I'm happy to do the extra work to get us a decent conversion.

— You are receiving this because you commented. Reply to this email directly, view it on GitHub https://github.com/CaveSurveyGIS/CUCCexposurveyissues/issues/16#issuecomment-400875943 , or mute the thread https://github.com/notifications/unsubscribe-auth/AFXQTd0vwtIqQLBLsernPJDHKlU2Q8VNks5uBChOgaJpZM4Uqymh . https://github.com/notifications/beacon/AFXQTW8I6d5WJL9x2B3melVk2WHuKpPdks5uBChOgaJpZM4Uqymh.gif

goatchurchprime commented 6 years ago

This could be the answer for handling the scans: https://git-lfs.github.com/

wobrotson commented 6 years ago

Not sure about that, you may have to explain all this to me at Hidden Earth...

On Fri, 7 Sep 2018, 22:33 Julian Todd, notifications@github.com wrote:

This could be the answer for handling the scans: https://git-lfs.github.com/

— You are receiving this because you are subscribed to this thread. Reply to this email directly, view it on GitHub https://github.com/CaveSurveyGIS/CUCCexposurveyissues/issues/16#issuecomment-419571706, or mute the thread https://github.com/notifications/unsubscribe-auth/Amc4Zxt80s1ywLKbpra_ie9UweP2x9fLks5uYuYvgaJpZM4Uqymh .

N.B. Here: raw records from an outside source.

(** What a constructed result guarantees its readers. *)
Definition result_contract (r : TaskResult) : Prop :=
  (tr_status r = RS_failed <-> is_Some (tr_error r)) /\
  tr_started_at r <= tr_finished_at r /\ 0 <= tr_node_sequence r.

Lemma check_task_result_ok r r' :
  check_task_result r = Ok r' -> r' = r /\ result_contract r.
Proof.
  unfold check_task_result, result_contract.
  destruct (negb _) eqn:Hb; [done|]. apply negb_false_iff in Hb.
  rewrite !andb_true_iff, Z.leb_le in Hb. destruct Hb as [_ Hseq].
  destruct (tr_status r), (tr_error r) as [e|]; try done;
    destruct (Z.ltb_spec (tr_finished_at r) (tr_started_at r)); try done;
    intros [= <-]; split_and!; try done; try lia; split; try done; try (by eexists);
    by intros [? ?].
Qed.

(** ** [failure_explanation] *)

Definition failure_explanation (cat summary : string) (retry : bool) (hints : list string)
    (details : dict) : dict :=
  [("category", JStr cat); ("summary", JStr summary); ("retryable", JBool retry);
   ("hints", JList (map JStr hints))]
  ++ match details with [] => [] | _ => [("details", JDict details)] end.

(** ** Task chaining *)

Record FollowUpSpec : Type := mkFollowUpSpec {
  fu_task_type : TaskType;
  fu_input_payload : dict;
  fu_idempotency_key : string;
  fu_topic : string
}.

Definition MAX_ISSUE_TITLE_LEN : nat := 72.
Definition DEFAULT_TASK_TOPIC : string := "task.commands".

Definition derive_issue_title (issue_description : string) : string :=
  let first_line :=
    if nonempty issue_description
    then match py_splitlines issue_description with l :: _ => py_strip l | [] => "" end
    else "" in
  let first_line := if nonempty first_line then first_line else "bug fix" in
  str_take MAX_ISSUE_TITLE_LEN first_line.

Definition bug_fix_to_auto_pr_policy (parent : Task) (result : TaskResult) : option FollowUpSpec :=
  if negb (bool_decide (t_task_type parent = BUG_FIX)) then None
  else match tr_status result, tr_output result with
  | RS_succeeded, Some output =>
      if negb (truthy (getd output "pushed")) then None
      else match as_nonempty_str (getd output "repo_url"),
                 as_nonempty_str (getd output "head_commit_sha"),
                 as_nonempty_str (getd output "head_branch"),
                 as_nonempty_str (getd output "base_ref") with
      | Some repo_url, Some head_commit_sha, Some head_branch, Some base_ref =>
          let issue_description :=
            default "" (as_str (default (JStr "") (dget (t_input_payload parent) "issue_description"))) in
          let payload :=
            [ ("repo_url", JStr repo_url); ("base_ref", JStr base_ref);
              ("head_branch", JStr head_branch); ("head_commit_sha", JStr head_commit_sha);
              ("verifier_passed", JBool (truthy (default (JBool false) (dget output "verifier_passed"))));
              ("verifier_output", JStr (py_str (default (JStr "") (dget output "verifier_output"))));
              ("diff_stat", JStr (py_str (default (JStr "") (dget output "diff_stat"))));
              ("issue_title", JStr (derive_issue_title issue_description));
              ("issue_description", JStr issue_description);
              ("_parent_task_id", JStr (t_task_id parent)) ] in
          Some (mkFollowUpSpec AUTO_PR payload
                  ("chain:" +:+ t_task_id parent +:+ ":auto_pr") DEFAULT_TASK_TOPIC)
      | _, _, _, _ => None
      end
  | _, _ => None
  end.

Definition TaskChainPolicy : Type := Task -> TaskResult -> option FollowUpSpec.

(** [TaskChainRegistry]: a dict keyed by task type ([StrEnum] keys hash and
    compare as their string values). *)
Definition TaskChainRegistry : Type := list (string * TaskChainPolicy).
Definition chain_register (r : TaskChainRegistry) (t : TaskType) (p : TaskChainPolicy)
    : TaskChainRegistry := dset r (TaskType_value t) p.
Definition chain_derive (r : TaskChainRegistry) (parent : Task) (result : TaskResult)
    : option FollowUpSpec :=
  match dget r (TaskType_value (t_task_type parent)) with
  | None => None
  | Some policy => policy parent result
  end.

(** ** [GraphRegistry] *)

Module Registry.
Section Registry.
Context {W Deps : Type}.

Definition GraphFactory : Type := Deps -> res (Graph W).

Record GraphRegistry : Type := mkRegistry {
  rg_factories : list (string * GraphFactory);
  rg_defaults : list (string * string);
  rg_graphs : list (string * Graph W);
  rg_requires_workspace : list string;
  rg_materialized : bool
}.

Definition empty_registry : GraphRegistry := mkRegistry [] [] [] [] false.

(** [register] writes the factory and the workspace flag before it looks at
    [default_for]: a conflicting default raises with both already stored. *)
Definition register (graph_id : string) (factory : GraphFactory)
    (default_for : option TaskType) (requires_ws : bool) : M GraphRegistry unit := fun r =>
  if rg_materialized r then (Err (GraphError "cannot register after materialize()"), r)
  else if negb (nonempty graph_id) then (Err (GraphError "graph_id must be non-empty"), r)
  else if dmem (rg_factories r) graph_id then (Err (GraphError "graph already registered"), r)
  else
    let r1 := mkRegistry (dset (rg_factories r) graph_id factory) (rg_defaults r) (rg_graphs r)
                (if requires_ws then graph_id :: rg_requires_workspace r
                 else rg_requires_workspace r) false in
    match default_for with
    | None => (Ok tt, r1)
    | Some t =>
        if dmem (rg_defaults r) (TaskType_value t)
        then (Err (GraphError "task_type already has a default graph"), r1)
        else (Ok tt, mkRegistry (rg_factories r1) (dset (rg_defaults r) (TaskType_value t) graph_id)
                       (rg_graphs r1) (rg_requires_workspace r1) false)
    end.

Definition put_graph (gid : string) (g : Graph W) (r : GraphRegistry) : GraphRegistry :=
  mkRegistry (rg_factories r) (rg_defaults r) (dset (rg_graphs r) gid g)
    (rg_requires_workspace r) (rg_materialized r).

Fixpoint materialize_loop (fs : list (string * GraphFactory)) (deps : Deps)
    : M GraphRegistry unit :=
  match fs with
  | [] => ret tt
  | (gid, factory) :: fs' =>
      g <- lift (factory deps) ;;
      if negb (String.eqb (g_graph_id g) gid)
      then raise (GraphError "factory returned graph with mismatched graph_id")
      else
        lift (compile g) ;;;
        modify (put_graph gid g) ;;;
        materialize_loop fs' deps
  end.

Definition materialize (deps : Deps) : M GraphRegistry unit := fun r =>
  if rg_materialized r then (Err (GraphError "registry already materialized"), r)
  else
    match materialize_loop (rg_factories r) deps r with
    | (Ok _, r') =>
        (Ok tt, mkRegistry (rg_factories r') (rg_defaults r') (rg_graphs r')
                  (rg_requires_workspace r') true)
    | (Err e, r') => (Err e, r')
    end.

Definition require_materialized (r : GraphRegistry) : res unit :=
  if rg_materialized r then Ok tt else Err (GraphError "registry not materialized").

Definition get_graph (r : GraphRegistry) (gid : string) : res (Graph W) :=
  let? _ := require_materialized r in
  match dget (rg_graphs r) gid with
  | None => Err (GraphError "unknown graph_id")
  | Some g => Ok g
  end.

wookey commented 5 years ago

troggle has been migrated to git, and the old erebus and cvs branches (pre 2010) removed. Some decrufting was done to get rid of log files, old copies of embedded javascript (codemirror, jquery etc) and some fat images no longer used.

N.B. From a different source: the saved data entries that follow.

Lemma respects_complete tenant task result s at_ :
  s = SUCCEEDED \/ s = FAILED -> respects evolves (complete tenant task result s at_).
Proof.
  intros Hs. unfold complete. respects_tac. intros w. apply update_where_rel; [apply _|].
  intros r [Hr Hten]%select_task_Some Hg. apply negb_true_iff in Hg.
  apply (evolves_insert _ _ r); [done|]. split_and!; simpl; try done; [|by rewrite Hg].
  apply rtc_once. by apply lc_finish.
Qed.

(** [update_state] has no guard: it follows the lifecycle only when the caller
    knows that the row is not terminal. *)
Lemma update_state_evolves tenant task at_ w :
  (forall r, db_tasks (w_db w) !! task = Some r ->
     TERMINAL_TASK_STATES (t_state (row_task r)) = false) ->
  evolves (w_db w) (w_db (update_state tenant task RUNNING at_ w).2).
Proof.
  intros Hnt. unfold update_state, bind.
  destruct (check_tenant tenant w) as [[[]|e] w1] eqn:Hct;
    apply check_tenant_inv in Hct as [-> _]; [|done].
  assert (H : evolves (w_db w) (w_db (update_where tenant task (fun _ => true)
                (row_with_state RUNNING at_) w).2)).
  { apply update_where_rel; [apply _|]. intros r [Hr _]%select_task_Some _.
    specialize (Hnt r Hr). apply (evolves_insert _ _ r); [done|].
    apply row_with_state_evolves; [done|].
    destruct (t_state (row_task r)); try done; by (apply rtc_once; constructor). }
  destruct (update_where _ _ _ _ w) as [[n|e] w2]; done.
Qed.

tunneldata has also been migrated to git, and renamed 'drawings' as it includes therion data too these days.

The loser repo and expoweb repo need more care in migration. Loser should have the old 1999-2004 CVS history restored, and maybe toms annual snapshots from before that, so ancient histoary can usefully be researched (sometimes useful). It's also a good idea to add the 2015, 2016 and 2017 ARGE data we got (in 2017) added in the correct years so that it's possible to go back to an 'end of this year' checkout and get an accurate view of what was found (for making plots and length stats). All of that requires some history rewriting, which is best done at the time of conversion.

Similarly expoweb is full of bloat from fat images and surveys and one 82MB thesis that got checked in and then removed. Clearing that out is a good idea. I have a set of 'unused fat blob' lists which can be stripped out with git-gilter. It's not hard to make a 'do the conversion' script, ready for sometime after expo 2019 has calmed down.